#### [Source material]
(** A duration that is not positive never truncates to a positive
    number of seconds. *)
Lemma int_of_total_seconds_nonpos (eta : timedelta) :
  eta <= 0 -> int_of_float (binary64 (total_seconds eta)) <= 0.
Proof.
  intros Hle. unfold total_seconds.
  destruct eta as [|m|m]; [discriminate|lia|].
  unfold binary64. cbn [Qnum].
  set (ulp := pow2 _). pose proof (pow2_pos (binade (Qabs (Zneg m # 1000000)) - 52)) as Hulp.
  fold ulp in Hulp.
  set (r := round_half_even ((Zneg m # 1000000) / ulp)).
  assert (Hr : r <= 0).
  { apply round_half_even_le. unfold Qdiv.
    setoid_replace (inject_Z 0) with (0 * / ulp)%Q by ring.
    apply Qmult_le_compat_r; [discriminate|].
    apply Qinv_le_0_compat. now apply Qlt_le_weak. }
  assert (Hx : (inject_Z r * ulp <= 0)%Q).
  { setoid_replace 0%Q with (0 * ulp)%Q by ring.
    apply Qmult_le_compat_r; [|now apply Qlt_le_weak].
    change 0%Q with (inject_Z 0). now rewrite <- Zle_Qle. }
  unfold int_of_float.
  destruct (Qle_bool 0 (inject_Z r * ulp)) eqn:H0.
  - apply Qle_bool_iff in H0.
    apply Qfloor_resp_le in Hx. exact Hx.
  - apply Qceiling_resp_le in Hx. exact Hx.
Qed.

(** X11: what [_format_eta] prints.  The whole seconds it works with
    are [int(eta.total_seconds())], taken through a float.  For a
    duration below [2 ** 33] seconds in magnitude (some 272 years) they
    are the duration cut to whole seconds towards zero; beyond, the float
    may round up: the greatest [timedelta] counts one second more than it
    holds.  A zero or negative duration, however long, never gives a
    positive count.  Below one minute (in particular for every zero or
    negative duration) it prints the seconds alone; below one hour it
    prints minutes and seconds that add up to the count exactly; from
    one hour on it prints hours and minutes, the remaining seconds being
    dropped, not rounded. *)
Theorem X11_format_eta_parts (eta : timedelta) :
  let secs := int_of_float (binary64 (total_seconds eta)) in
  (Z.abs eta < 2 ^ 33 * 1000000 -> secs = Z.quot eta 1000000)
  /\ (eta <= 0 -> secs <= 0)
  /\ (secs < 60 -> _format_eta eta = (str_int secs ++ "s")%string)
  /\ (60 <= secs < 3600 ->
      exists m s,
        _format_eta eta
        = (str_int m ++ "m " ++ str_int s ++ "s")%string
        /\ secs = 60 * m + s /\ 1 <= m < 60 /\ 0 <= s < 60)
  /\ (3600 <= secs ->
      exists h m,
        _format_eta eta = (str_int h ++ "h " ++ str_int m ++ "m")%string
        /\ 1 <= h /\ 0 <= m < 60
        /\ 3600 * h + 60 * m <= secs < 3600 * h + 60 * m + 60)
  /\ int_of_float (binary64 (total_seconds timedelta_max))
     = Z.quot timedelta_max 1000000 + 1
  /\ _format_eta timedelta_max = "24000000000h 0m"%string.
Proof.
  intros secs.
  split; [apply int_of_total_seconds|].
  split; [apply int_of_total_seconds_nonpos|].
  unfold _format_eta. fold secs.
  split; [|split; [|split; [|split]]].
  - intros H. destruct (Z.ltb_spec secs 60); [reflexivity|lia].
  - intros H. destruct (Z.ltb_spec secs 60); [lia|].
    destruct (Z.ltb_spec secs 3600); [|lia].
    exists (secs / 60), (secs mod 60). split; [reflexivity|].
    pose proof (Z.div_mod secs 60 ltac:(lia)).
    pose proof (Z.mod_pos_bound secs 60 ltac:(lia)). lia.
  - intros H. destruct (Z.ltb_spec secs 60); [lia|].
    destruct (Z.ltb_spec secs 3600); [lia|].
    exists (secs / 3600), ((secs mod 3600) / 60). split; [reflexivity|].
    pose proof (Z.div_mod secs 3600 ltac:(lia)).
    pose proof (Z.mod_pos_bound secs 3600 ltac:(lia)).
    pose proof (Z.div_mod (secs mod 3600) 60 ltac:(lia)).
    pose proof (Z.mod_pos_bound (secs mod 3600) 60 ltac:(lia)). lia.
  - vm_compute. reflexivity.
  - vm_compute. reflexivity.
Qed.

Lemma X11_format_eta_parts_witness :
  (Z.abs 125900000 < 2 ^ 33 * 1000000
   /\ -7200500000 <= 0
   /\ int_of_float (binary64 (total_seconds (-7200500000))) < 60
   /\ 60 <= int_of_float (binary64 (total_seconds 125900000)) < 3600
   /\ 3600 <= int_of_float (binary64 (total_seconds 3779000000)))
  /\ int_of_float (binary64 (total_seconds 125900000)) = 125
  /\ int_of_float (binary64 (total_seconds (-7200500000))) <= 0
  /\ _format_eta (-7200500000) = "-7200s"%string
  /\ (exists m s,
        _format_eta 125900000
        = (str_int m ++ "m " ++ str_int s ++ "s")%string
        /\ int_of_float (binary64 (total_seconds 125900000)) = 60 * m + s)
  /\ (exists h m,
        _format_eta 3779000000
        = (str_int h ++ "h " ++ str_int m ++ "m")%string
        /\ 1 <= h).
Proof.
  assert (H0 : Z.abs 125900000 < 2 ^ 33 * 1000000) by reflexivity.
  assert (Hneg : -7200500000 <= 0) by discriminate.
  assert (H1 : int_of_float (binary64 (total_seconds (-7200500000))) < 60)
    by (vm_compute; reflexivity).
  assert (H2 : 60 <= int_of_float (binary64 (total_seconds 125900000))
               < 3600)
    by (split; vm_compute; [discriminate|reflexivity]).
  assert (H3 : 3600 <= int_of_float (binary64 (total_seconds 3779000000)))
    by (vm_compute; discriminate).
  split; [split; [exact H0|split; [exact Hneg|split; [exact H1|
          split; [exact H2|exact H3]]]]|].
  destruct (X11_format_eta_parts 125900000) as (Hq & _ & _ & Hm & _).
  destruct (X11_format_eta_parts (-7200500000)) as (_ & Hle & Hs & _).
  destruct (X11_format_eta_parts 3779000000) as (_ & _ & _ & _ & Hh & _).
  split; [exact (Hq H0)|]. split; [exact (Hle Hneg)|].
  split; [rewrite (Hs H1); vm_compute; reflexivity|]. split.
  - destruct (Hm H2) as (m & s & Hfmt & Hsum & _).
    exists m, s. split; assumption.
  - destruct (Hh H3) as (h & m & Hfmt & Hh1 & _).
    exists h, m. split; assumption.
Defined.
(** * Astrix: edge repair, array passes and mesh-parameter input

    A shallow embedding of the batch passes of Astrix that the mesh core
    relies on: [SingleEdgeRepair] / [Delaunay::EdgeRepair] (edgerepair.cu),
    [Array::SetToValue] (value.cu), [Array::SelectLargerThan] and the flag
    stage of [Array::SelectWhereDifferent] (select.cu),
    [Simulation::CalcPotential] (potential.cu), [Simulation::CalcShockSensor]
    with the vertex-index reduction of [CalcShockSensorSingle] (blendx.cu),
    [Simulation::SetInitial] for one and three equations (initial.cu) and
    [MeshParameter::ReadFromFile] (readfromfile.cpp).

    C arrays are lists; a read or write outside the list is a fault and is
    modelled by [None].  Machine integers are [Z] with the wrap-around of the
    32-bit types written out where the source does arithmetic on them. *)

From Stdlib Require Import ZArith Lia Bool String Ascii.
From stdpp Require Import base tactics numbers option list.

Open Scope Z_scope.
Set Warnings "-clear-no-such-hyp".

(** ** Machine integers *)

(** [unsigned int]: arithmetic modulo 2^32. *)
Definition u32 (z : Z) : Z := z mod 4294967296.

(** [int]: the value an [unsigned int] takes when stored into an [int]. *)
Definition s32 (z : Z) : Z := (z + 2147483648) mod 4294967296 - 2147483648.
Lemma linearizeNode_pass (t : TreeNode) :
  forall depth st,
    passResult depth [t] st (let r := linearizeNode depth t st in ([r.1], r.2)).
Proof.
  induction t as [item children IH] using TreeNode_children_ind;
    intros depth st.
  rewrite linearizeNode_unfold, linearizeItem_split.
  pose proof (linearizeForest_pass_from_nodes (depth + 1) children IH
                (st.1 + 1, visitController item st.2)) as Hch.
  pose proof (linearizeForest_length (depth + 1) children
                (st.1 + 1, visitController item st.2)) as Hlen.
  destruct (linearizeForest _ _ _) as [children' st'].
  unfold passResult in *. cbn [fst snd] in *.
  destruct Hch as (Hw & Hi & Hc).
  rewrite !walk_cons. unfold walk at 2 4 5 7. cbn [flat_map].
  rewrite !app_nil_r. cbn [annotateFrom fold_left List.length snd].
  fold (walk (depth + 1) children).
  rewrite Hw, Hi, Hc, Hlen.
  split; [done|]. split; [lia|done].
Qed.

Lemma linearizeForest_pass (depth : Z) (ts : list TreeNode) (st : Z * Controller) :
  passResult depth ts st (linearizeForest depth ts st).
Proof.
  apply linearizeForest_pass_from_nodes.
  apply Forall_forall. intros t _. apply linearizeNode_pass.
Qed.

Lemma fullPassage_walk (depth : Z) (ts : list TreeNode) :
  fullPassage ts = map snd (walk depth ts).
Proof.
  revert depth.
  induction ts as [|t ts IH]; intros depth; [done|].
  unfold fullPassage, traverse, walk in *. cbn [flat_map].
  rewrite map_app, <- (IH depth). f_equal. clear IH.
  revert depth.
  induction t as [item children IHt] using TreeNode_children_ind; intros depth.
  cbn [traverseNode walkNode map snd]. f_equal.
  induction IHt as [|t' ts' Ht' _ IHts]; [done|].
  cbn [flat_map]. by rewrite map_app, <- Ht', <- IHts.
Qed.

#### [What to produce]
All lines from the listing above that include "Lemma" should be shown.

#### [The completed task]
Lemma int_of_total_seconds_nonpos (eta : timedelta) :
Lemma X11_format_eta_parts_witness :
Lemma linearizeNode_pass (t : TreeNode) :
Lemma linearizeForest_pass (depth : Z) (ts : list TreeNode) (st : Z * Controller) :
Lemma fullPassage_walk (depth : Z) (ts : list TreeNode) :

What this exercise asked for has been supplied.